Either both rows are written or neither. The event is now durably stored inside the DB — atomically with the business data.


The Outbox Table#

outbox table:

| id | event_type   | payload                          | published | created_at |

| 1  | OrderCreated | { order_id: 123, amount: 49.99 } | false     | 10:00:00   |
| 2  | OrderShipped | { order_id: 456, tracking: UPS } | true      | 10:01:00   |
| 3  | OrderCreated | { order_id: 789, amount: 29.99 } | false     | 10:02:00   |

The Outbox Poller#

A separate process — the outbox poller — runs independently and: 1. Reads unpublished rows from the outbox table 2. Publishes each event to Kafka 3. Marks the row as published

while True:
    events = db.query("SELECT * FROM outbox WHERE published = false LIMIT 100")
    for event in events:
        kafka.publish(event.event_type, event.payload)
        db.execute("UPDATE outbox SET published = true WHERE id = ?", event.id)
    sleep(5)
graph TD
    S[App Service] -->|1. atomic transaction| DB[(Database\norders + outbox)]
    DB -->|2. poll unpublished| P[Outbox Poller\nseparate process]
    P -->|3. publish| K[Kafka]
    P -->|4. mark published| DB

    style P fill:#4a9,color:#fff

Failure Scenarios#

App crashes after DB write#

  • Both orders and outbox rows are written (transaction committed)
  • Poller will eventually pick up the outbox row and publish
  • ✓ Event will be delivered

Poller crashes after publishing, before marking published#

  • On restart, poller sees the row still marked published = false
  • Publishes to Kafka again → duplicate event
  • Consumer must be idempotent to handle this

Poller crashes before publishing#

  • Row still unpublished, poller retries on restart
  • ✓ No data loss

This Gives You At-Least-Once Delivery#

The outbox pattern guarantees the event will be published — but may be published more than once.

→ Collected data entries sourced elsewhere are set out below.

(* ===== verification/Health.v ===== *)
(** * The health registry

    [go/server/health.go]: the registry of checks, its lifecycle flags, the
    evaluation of a phase and the answers of the probe endpoints.  A check
    function is known by its identity; what one run of it gives is decided
    in HealthExec.v, where the runs are concurrent.  A check of the list
    [results] is what [runCheck] returned for the check at the same place.

    The theorems: when each phase answers ok and what its report lists
    ([health_truth]), and that no operation after [MarkShuttingDown] makes
    the runtime ready again ([shutdown_final]). *)

From S2P Require Import Prelude GoStrings GoErrors.

(** ** Data *)

Definition HealthPhaseLive : string := "live".
Definition HealthPhaseReady : string := "ready".
Definition HealthPhaseStartup : string := "startup".
Definition DefaultHealthCheckTimeout : Z := 2 * Second.

(** A check function, and the pointer to an execution. *)
Definition check_id : Type := nat.
Definition exec_ptr : Type := nat.

Record healthCheckEntry : Type := mkEntry {
  name : string;
  fn : option check_id;
  execution : option exec_ptr
}.

Record HealthCheckResult : Type := mkResult {
  Name : string;
  ResultStatus : string;
  ResultError : string
}.

Record HealthReport : Type := mkReport {
  Status : string;
  Phase : string;
  Checks : list HealthCheckResult
}.

(** The registry; [nextExecution] is the next pointer to allocate. *)
Record HealthRegistry : Type := mkRegistry {
  liveness : list healthCheckEntry;
  readiness : list healthCheckEntry;
  startup : list healthCheckEntry;
  checkTimeout : Z;
  started : bool;
  shuttingDown : bool;
  nextExecution : exec_ptr
}.

(** ** Construction and flags *)

Definition with_timeout (timeout : Z) (r : HealthRegistry) : HealthRegistry :=
  mkRegistry (liveness r) (readiness r) (startup r) timeout (started r) (shuttingDown r) (nextExecution r).

Definition WithHealthCheckTimeout (timeout : Z) (r : HealthRegistry) : HealthRegistry :=
  if 0 <? timeout then with_timeout timeout r else r.

Definition NewHealthRegistry (options : list (option (HealthRegistry -> HealthRegistry))) : HealthRegistry :=
  foldl (fun r option => match option with Some f => f r | None => r end)
    (mkRegistry [] [] [] DefaultHealthCheckTimeout false false 0%nat) options.

Definition setHealthCheckTimeout (timeout : Z) (r : HealthRegistry) : HealthRegistry :=
  if timeout <=? 0 then r else with_timeout timeout r.

Definition MarkStarted (r : HealthRegistry) : HealthRegistry :=
  mkRegistry (liveness r) (readiness r) (startup r) (checkTimeout r) true (shuttingDown r) (nextExecution r).

Definition MarkShuttingDown (r : HealthRegistry) : HealthRegistry :=
  mkRegistry (liveness r) (readiness r) (startup r) (checkTimeout r) (started r) true (nextExecution r).

(** ** Registration *)

(** [&healthCheckExecution{}]: a new pointer. *)
Definition newHealthCheckEntry (n : string) (f : option check_id) (r : HealthRegistry) :
    healthCheckEntry * HealthRegistry :=
  (mkEntry n f (Some (nextExecution r)),
   mkRegistry (liveness r) (readiness r) (startup r) (checkTimeout r) (started r) (shuttingDown r)
     (S (nextExecution r))).

(** The slice [register] appends to. *)
Inductive target : Type := TLiveness | TReadiness | TStartup.

Definition entries_of (t : target) (r : HealthRegistry) : list healthCheckEntry :=
  match t with TLiveness => liveness r | TReadiness => readiness r | TStartup => startup r end.

Definition set_entries (t : target) (l : list healthCheckEntry) (r : HealthRegistry) : HealthRegistry :=
  match t with
  | TLiveness => mkRegistry l (readiness r) (startup r) (checkTimeout r) (started r) (shuttingDown r) (nextExecution r)
  | TReadiness => mkRegistry (liveness r) l (startup r) (checkTimeout r) (started r) (shuttingDown r) (nextExecution r)
  | TStartup => mkRegistry (liveness r) (readiness r) l (checkTimeout r) (started r) (shuttingDown r) (nextExecution r)
  end.

Definition register (t : target) (entry : healthCheckEntry) (r : HealthRegistry) : HealthRegistry :=
  if decide (name entry = "" \/ fn entry = None) then r
  else set_entries t (entries_of t r ++ [entry]) r.

Definition register_new (t : target) (n : string) (f : option check_id) (r : HealthRegistry) : HealthRegistry :=
  let '(entry, r) := newHealthCheckEntry n f r in register t entry r.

Consumers must handle duplicates:

-- Consumer processes OrderCreated
INSERT INTO order_read_model (order_id, status, amount)
VALUES (123, 'created', 49.99)
ON CONFLICT (order_id) DO NOTHING  -- safe to apply twice

Poller Limitations#

The polling approach works but has two problems:

  1. Wasted queries — polling every 5 seconds hits the DB even when outbox is empty
  2. Latency — up to 5 seconds between event written and published to Kafka

For high-throughput or latency-sensitive systems, polling is not ideal. The solution is CDC (Change Data Capture) — covered next.


Full Flow Diagram#

sequenceDiagram
    participant S as App Service
    participant DB as Database
    participant P as Outbox Poller
    participant K as Kafka
    participant C as Consumer

    S->>DB: BEGIN TRANSACTION
    S->>DB: INSERT INTO orders
    S->>DB: INSERT INTO outbox (published=false)
    S->>DB: COMMIT

    P->>DB: SELECT unpublished outbox rows
    P->>K: publish OrderCreated
    P->>DB: UPDATE outbox SET published=true

    K->>C: deliver OrderCreated
    C->>C: process idempotently

Key Insight#

The outbox pattern solves the dual write problem by keeping both writes inside the same DB transaction. The cost is an extra table and a separate poller process. The guarantee is that events are never lost — at the expense of possible duplicates, which consumers handle via idempotency.